Entrez dans la grande bibliothèque d'Hypnoweb. De très nombreuses fanfics vous attendent. Bonne lecture ! - Inscris-toi gratuitement et surfe sans pub !
Série : Jericho
Création : 03.03.2008 à 12h10
Auteur : titkao
Statut : Abandonnée
« Histoire écrite par newlestat (actuellement en cours) » titkao
Cette fanfic compte déjà 59 paragraphes
Cela faisait deux jours que Jericho accueillaient les marines, ceux-ci ne resteraient plus très longtemps, ils n'avaient pas le droit de rester plus que nécessaire dans une même ville.
L'officier Linsinski : je reviendrais, je pense que d'ici quelques semaines je serais plus libre et à ce moment-là, j'aimerais pouvoir compter sur vous pour rendre une petite visite à New Bern.
Jake : vous pourrez compter sur moi.
Ils se serrèrent la main alors que les autres marines installaient leur chargement prêt à partir.
36 jours plus tard exactement, l'officier Lisinsky revint, seul cette fois-ci car c'était son combat.
L'officier Linsinski : qu'est-ce que vous pouvez me dire que je devrais savoir ?
Jake ne savait pas par où commencer mais il raconta en priorité la "guerre" qui s'était déclaré entre les deux villes voisines.
La petite fille soupira lorsque le commerçant a souligné avec enthousiasme les modèles spécialisés qu'elle avait approvisionné, en touchant avec les doigts les grands rouleaux de tissu disposés sur le mur. Sa grand-mère, bien sûr, était ravie, bavardant à propos de son dernier projet de la courtepointe et poser des questions. Elle avança vers l'endroit où se tenait le commerçant, flâner dans les espaces étroits des tissus, sa canne faisant un son en écho à chaque fois qu'il battait sur le plancher de bois usé.

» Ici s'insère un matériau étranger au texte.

Lemma installation_survives_failures_witness :
  let open := open_or_create (fun bytes => bytes) 1000 18 [$"cdenv"; $"home"] (Some (replicate 32 7)) (Some [1; 2; 3; 4]) in
  let '(d1, _, r1) := open (bytes_disk false) in
  let '(_, _, r2) := open d1 in
  is_ok r1 = true /\ is_ok r2 = true /\ forall i1 i2, r1 = Ok i1 -> r2 = Ok i2 -> i2 = i1.
Proof.
  intros open.
  assert (H := installation_survives_failures (fun bytes => bytes) 1000 18 [$"cdenv"; $"home"] (Some (replicate 32 7))
    (Some [1; 2; 3; 4]) (Some (replicate 32 7)) (Some [1; 2; 3; 4]) (bytes_disk false)).
  assert (H1 : is_ok (snd (open (bytes_disk false))) = true) by (vm_compute; reflexivity).
  assert (H2 : is_ok (snd (open (fst (fst (open (bytes_disk false)))))) = true) by (vm_compute; reflexivity).
  fold open in H. destruct (open (bytes_disk false)) as [[d1 l1] r1]. cbn [fst snd] in *.
  destruct (open d1) as [[d2 l2] r2]. cbn [fst snd] in *. split; [exact H1|]. split; [exact H2|].
  intros i1 i2 E1 E2. apply (proj2 (H ltac:(intros key [[= <-]|[= <-]]; reflexivity)) eq_refl i2 E2). exact E1.
Defined.

(** A failure between the two files: the key is there, the record is not, and the next opening starts
    over. *)
Example interrupted_creation :
  let open := open_or_create (fun bytes => bytes) 1000 18 [$"cdenv"; $"home"] (Some (replicate 32 7)) (Some [1; 2; 3; 4]) in
  let '(d1, _, r1) := open (bytes_disk true) in
  is_ok r1 = false /\ tree d1 !! [$"fingerprint.key"; $"cdenv"; $"home"] <> None
  /\ tree d1 !! [$"installation.json"; $"cdenv"; $"home"] = None.
Proof. vm_compute. by split_and!. Qed.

La petite fille n'a pas suivie sa grand-mère, mais a légèrement dévié vers la fenêtre avant de la petite boutique. En dehors, le ciel était d'un bleu vif, et il a fallu chaque pas de sa volonté de ne pas se précipiter hors de la boutique à ce moment même. Sa grand-mère lui avait promis d'une crème glacée et de flâner le long de la rivière, si elle est venue pour le voyage à Jéricho, mais elle soupçonne maintenant à juste titre que le véritable but de ce voyage était pour sa grand-mère pour explorer ce nouveau magasin de couette et tissu, dans les moindres détails. A chaque fois, qu'elle avait accompagnée sa grand mère, elle avait trouvé ces voyages intéressant. Elle avait pris plaisir à examiner les boutons en forme drôles, les différents morceaux de tissus brillants ou floue, et surtout, les parties qui fait un travail avec la machine à coudre. Ses parents la laissaient souvent à la garde de sa grand mère . Elle avait réalisé qu'elle partageait l'amour de sa grand-mère de la courtepointe, et avait vu beaucoup de sortes de couleurs de cotons et des paquets d' aiguilles...

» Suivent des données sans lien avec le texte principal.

(* ===== verification/FeatureArchive.v ===== *)
(** * FeatureArchive: the extraction of a Feature archive
    ([cdenv-cli/src/feature_sources/archive.rs], the limits and errors of [feature_sources/mod.rs])

    Extraction runs on the disk of [FileTree], whose files hold bytes and whose calls fail as the
    operating system likes.  The [tar] and [flate2] crates are a parameter: the entries of an
    archive, each of which may be unreadable, with the bytes that reading its data gives before an
    end or an error.  The cache directory is not reached through links.  Random suffixes are a
    parameter, as is their failure. *)

From S2P Require Import Prelude Text Effects Utf8 Storage FileTree FeatureReference Feature.

(** ** Limits and errors *)

(** @src cdenv-cli/src/feature_sources/mod.rs:36-51 FeatureSourceLimits *)
Record FeatureSourceLimits : Type := mkSourceLimits {
  sl_redirects : N;
  sl_blob_bytes : N;
  sl_metadata_bytes : N;
  sl_files : N;
  sl_extracted_bytes : N;
  sl_expansion_ratio : N;
  sl_path_bytes : N;
}.

(** @src cdenv-cli/src/feature_sources/mod.rs:54-64 FeatureSourceLimits::default *)
Definition default_source_limits : FeatureSourceLimits :=
  mkSourceLimits 5 (64 * 1024 * 1024) (1024 * 1024) 4096 (128 * 1024 * 1024) 100 4096.

(** A path of the host, or a path as an archive spells it. *)
Inductive SourcePath : Type := On_disk (p : Path) | In_archive (path : list N) | Random_source.

(** The sources of errors ([io::Error], [reqwest::Error], [serde_json::Error]) are left out.
    @src cdenv-cli/src/feature_sources/mod.rs:79-172 FeatureSourceError *)
Inductive FeatureSourceError : Type :=
| FS_Feature (error : FeatureError)
| FS_Url (url message : str)
| FS_Transport (url : str)
| FS_Authentication (message : str)
| FS_Oci (message : str)
| FS_Limit (kind : str) (limit : N)
| FS_Digest (expected actual : str)
| FS_Cache (path : SourcePath)
| FS_LocalContainment (path : SourcePath)
| FS_Archive (path : SourcePath) (message : str)
| FS_ArchiveIo (path : SourcePath)
| FS_Metadata (path : SourcePath)
| FS_MetadataJson (path : SourcePath).

(** ** Entries and paths of an archive *)

Inductive TarKind : Type := Tar_File | Tar_Directory | Tar_Other.

(** One entry of [tar::Archive::entries]: its path unless it cannot be decoded, its type, its size,
    and what reading its data gives. *)
Record TarEntry : Type := mkTarEntry {
  te_path : option (list N);
  te_kind : TarKind;
  te_size : N;
  te_data : result (list N) (list N);
}.

(** [Path::components] of a Unix path, [Normal] ones only. *)
Definition components (path : list N) : list (list N) :=
  List.filter (fun piece => negb (bool_decide (piece = [])) && negb (str_eqb piece ($"."))) (split 47 path).

(** Whether a component is the root, the current or the parent directory; [.] is a component only
    at the start. *)
Definition has_special_component (path : list N) : bool :=
  starts_with [47] path || existsb (str_eqb ($"..")) (split 47 path) || str_eqb (first_piece 47 path) ($".").

(** @src cdenv-cli/src/feature_sources/archive.rs:252-274 validate_archive_path *)
Definition validate_archive_path (path : list N) (max : N) : result FeatureSourceError unit :=
  match from_utf8 path with
  | None => Err (FS_Archive (In_archive path) ($"path is not UTF-8"))
  | Some _ =>
      fail_if max <? lenN path with FS_Limit ($"archive path bytes") max in
      fail_if has_special_component path with FS_Archive (In_archive path) ($"path is absolute or traversing") in
      Ok tt
  end.

(** [destination.join(path)]: an absolute path replaces the destination. *)
Definition target_of (destination : Path) (path : list N) : Path :=
  rev (components path) ++ (if starts_with [47] path then [] else destination).

(** ** More of the disk *)

(** What of a path lies below a directory. *)
Definition below (dir q : Path) : option Path :=
  let k := take (length q - length dir) q in
  if bool_decide (q = k ++ dir) then Some k else None.

(** The tree after the subtree of [src] is moved to [dst]. *)
Definition move_tree {B} (src dst : Path) (t : gmap Path (Entry B)) : gmap Path (Entry B) :=
  kmap (fun k => k ++ dst) (list_to_map (omap (fun '(q, e) => (fun k => (k, e)) <$> below src q) (map_to_list t)))
  ∪ filter (fun '(q, _) => below src q = None) t.

Section archive.
Context (user umask : N).
Context (tar_entries : bool -> list N -> result unit (list (result unit TarEntry))).
Abbreviation bytes := (list N).

(** [Path::exists]; a failed call counts as absent, and a link is followed by the system. *)
Definition exists_path (p : Path) : disk_io bytes Empty_set bool :=
  do? entry := system_call untouched (fun step t =>
      (t, ok_or Io_NotFound (t !! p ≫= fun e =>
         if bool_decide (e_kind e = Kind_Symlink) && step_dangling step p then None else Some e)))
    else (fun _ => done false) in
  done true.

(** [Path::is_dir] *)
Definition is_dir (p : Path) : disk_io bytes Empty_set bool :=
  do? entry := symlink_metadata p else (fun _ => done false) in
  done (bool_decide (e_kind entry = Kind_Directory)).

(** [fs::create_dir_all] of the standard library: an existing directory is accepted. *)
Definition unless_dir (p : Path) (e : IoError) : disk_io bytes IoError unit :=
  do? dir := is_dir p else (fun e => match e with end) in
  if dir : bool then done tt else raise e.
Fixpoint create_dir_all (p : Path) : disk_io bytes IoError unit :=
  do? _ := create_dir user umask [] p
    else (fun e => match e with
      | Io_NotFound =>
          match p with
          | [] => raise Io_Other
          | _ :: parent =>
              do? _ := create_dir_all parent else raise in
              do? _ := create_dir user umask [] p else unless_dir p in
              done tt
          end
      | _ => unless_dir p e
      end) in
  done tt.

(** [fs::rename] of a directory: the destination is absent or an empty directory. *)
Definition rename_dir (src dst : Path) : disk_io bytes IoError unit :=
  system_call untouched (fun _ t =>
    match t !! src with
    | None => (t, Err Io_NotFound)
    | Some _ =>
        match t !! dst with
        | Some e =>
            if bool_decide (e_kind e = Kind_Directory) && is_empty_dir t dst
            then (move_tree src dst (delete dst t), Ok tt) else (t, Err Io_Other)
        | None => match creatable t dst with Ok _ => (move_tree src dst t, Ok tt) | Err e => (t, Err e) end
        end
    end).

(** [OpenOptions] with [write] and [create_new] on a path as the archive spells it: one that is
    empty or ends in a slash names a directory, which cannot be created so. *)
Definition open_target (path : list N) (target : Path) : disk_io bytes IoError unit :=
  if bool_decide (path = []) || ends_with [47] path
  then system_call untouched (fun _ t => (t, Err Io_Other))
  else open_new user umask [] 438 target.

(** [io::copy] into the file that was opened: when reading or writing fails, a part is left. *)
Definition copy_into (target : Path) (data : result bytes bytes) : disk_io bytes IoError unit :=
  let put (content : bytes) (t : gmap Path (Entry bytes)) :=
    match t !! target with
    | Some e => <[target := mkEntry (e_kind e) (e_uid e) (e_mode e) content]> t
    | None => t
    end in
  system_call (fun step t => put (os_partial (step_write step)) t)
    (fun _ t => match data with Ok content => (put content t, Ok tt) | Err part => (put part t, Err Io_Other) end).

(** [fs::metadata(path)?.len()] of a file *)
Definition file_len (p : Path) : disk_io bytes IoError N :=
  do? content := read_file p else raise in done (lenN content).

(** ** Extraction *)

(** @src cdenv-cli/src/feature_sources/archive.rs:9-9 COMPLETE_MARKER *)
Definition COMPLETE_MARKER : list N := $".cdenv-feature-complete".

(** One file of the archive. @src cdenv-cli/src/feature_sources/archive.rs:206-242 extract_into *)
Definition extract_file (limits : FeatureSourceLimits) (compressed extracted : N) (path : list N) (target : Path)
    (entry : TarEntry) : disk_io bytes FeatureSourceError N :=
  match checked_add MAX_U64 extracted (te_size entry) with
  | None => raise (FS_Limit ($"extracted bytes") (sl_extracted_bytes limits))
  | Some extracted =>
      match checked_mul MAX_U64 compressed (sl_expansion_ratio limits) with
      | None => raise (FS_Limit ($"archive expansion ratio") (sl_expansion_ratio limits))
      | Some expansion_limit =>
          if (sl_extracted_bytes limits <? extracted) || (expansion_limit <? extracted)
          then raise (FS_Limit ($"extracted bytes/ratio") (N.min (sl_extracted_bytes limits) expansion_limit))
          else
          do? _ := match target with
            | [] => done tt
            | _ :: parent => do? _ := create_dir_all parent or (fun _ => FS_ArchiveIo (On_disk parent)) in done tt
            end else raise in
          do? _ := open_target path target or (fun _ => FS_ArchiveIo (On_disk target)) in
          do? _ := copy_into target (te_data entry) or (fun _ => FS_ArchiveIo (On_disk target)) in
          done extracted
      end
  end.

(** The loop. @src cdenv-cli/src/feature_sources/archive.rs:167-245 extract_into *)
Fixpoint extract_entries (archive destination : Path) (limits : FeatureSourceLimits) (compressed : N)
    (entries : list (result unit TarEntry)) (seen : list (list (list N))) (files extracted : N) :
    disk_io bytes FeatureSourceError unit :=
  match entries with
  | [] => done tt
  | Err _ :: _ => raise (FS_ArchiveIo (On_disk archive))
  | Ok entry :: rest =>
      if sl_files limits <? files + 1 then raise (FS_Limit ($"archive entries") (sl_files limits)) else
      match te_path entry with
      | None => raise (FS_ArchiveIo (On_disk archive))
      | Some path =>
          match validate_archive_path path (sl_path_bytes limits) with
          | Err e => raise e
          | Ok _ =>
              if bool_decide (components path ∈ seen)
              then raise (FS_Archive (In_archive path) ($"duplicate archive path")) else
              let target := target_of destination path in
              match te_kind entry with
              | Tar_Other => raise (FS_Archive (In_archive path) ($"links and special entry types are unsupported"))
              | Tar_Directory =>
                  do? _ := create_dir_all target or (fun _ => FS_ArchiveIo (On_disk target)) in
                  extract_entries archive destination limits compressed rest (components path :: seen) (files + 1) extracted
              | Tar_File =>
                  do? extracted := extract_file limits compressed extracted path target entry else raise in
                  extract_entries archive destination limits compressed rest (components path :: seen) (files + 1) extracted
              end
          end
      end
  end.

(** @src cdenv-cli/src/feature_sources/archive.rs:124-251 extract_into *)
Definition extract_into (archive destination : Path) (limits : FeatureSourceLimits) :
    disk_io bytes FeatureSourceError unit :=
  let failed (_ : IoError) := FS_ArchiveIo (On_disk archive) in
  do? len := file_len archive or failed in
  let compressed := N.max len 1 in
  do? _ := open_existing archive or failed in
  do? content := read_file archive or failed in
  let magic := take 2 content in
  do? _ := open_existing archive or failed in
  match tar_entries (bool_decide (magic = [31; 139])) content with
  | Err _ => raise (FS_ArchiveIo (On_disk archive))
  | Ok entries => extract_entries archive destination limits compressed entries [] 0 0
  end.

Habituellement, elle a mis en place dans ces visites avec sa grand mère, dans ces divers magasins de tissus et montre aussi patiemment qu'elle le pouvait, en essayant de profiter, au moins, le fait que généralement cela signifiait l'apparition de nouvelles villes et comtés, pour ne pas mentionner les visites rapides dans les magasins de jouets, zoos qui généralement suive. Aujourd'hui, cependant, il était difficile de rester debout tranquillement dans cette minuscule boutique qui sentait le moisi, en regardant le ciel bleu de l'intérieur. Ce jour est le premier de l'été, on sentait dans l'air, une brise chaude, chuchotant des longues journées de farniente à venir dans quelques semaines. Elle avait convaincu sa grand-mère de la laisser porter une de ses robe d'été, et elle eue envie de sortir et sentir le soleil sur ses bras nus.
Elle regarda par-dessus. Le commerçant avait sorti un catalogue, et il ressemblait à sa grand-mère parlait de la courtepointe qu'elle avait saisi dans une compétition du comté Filmore de l'année dernière. Ce serait prendre un certain temps. Elle regarda une fois de plus la grande fenêtre. Peut-être que si elle est allé dehors, juste pour un peu, sa grand-mère ne serait pas trop bouleversé. Après tout, elle ne serait pas aller loin, et sa grand-mère serait en mesure de la voir par la fenêtre. Elle été tellement fasciné dans le catalogue, elle n'aurait probablement même pas remarqué.
Elle poussa soigneusement la boutique porte ouverte, en regardant en arrière une fois. Sa grand-mère parlait de ses plans pour faire une courtepointe comme un cadeau de mariage pour le cousin de son père. Elle ne remarqua pas la fermeture de la porte de la boutique, ou la sortie de sa petite-fille.
A l'extérieur, la délicieuse brise soufflait dans ses cheveux et sa robe faite, flotée autour de ses jambes pâles. Elle rit un peu, se sentant légèrement étourdie par son intrépidité. Jamais jusqu'à présent, elle n'avais pris sur elle d'aller marcher seule . Elle leva les yeux et regarda dans la rue sur laquelle elle se trouve maintenant. Il y avait un certain nombre d'autres gens qui se promènent, qui profite d'une journée . Il y avait un jeune couple qui se promenent lentement en se tenant la main, un couple de familles, des pères transportant des enfants sur leur dos . Un moment la petite fille a sauté en arrière rapidement car une paire d'adolescents chaussés de rollers sont vraiment passés près d'elle.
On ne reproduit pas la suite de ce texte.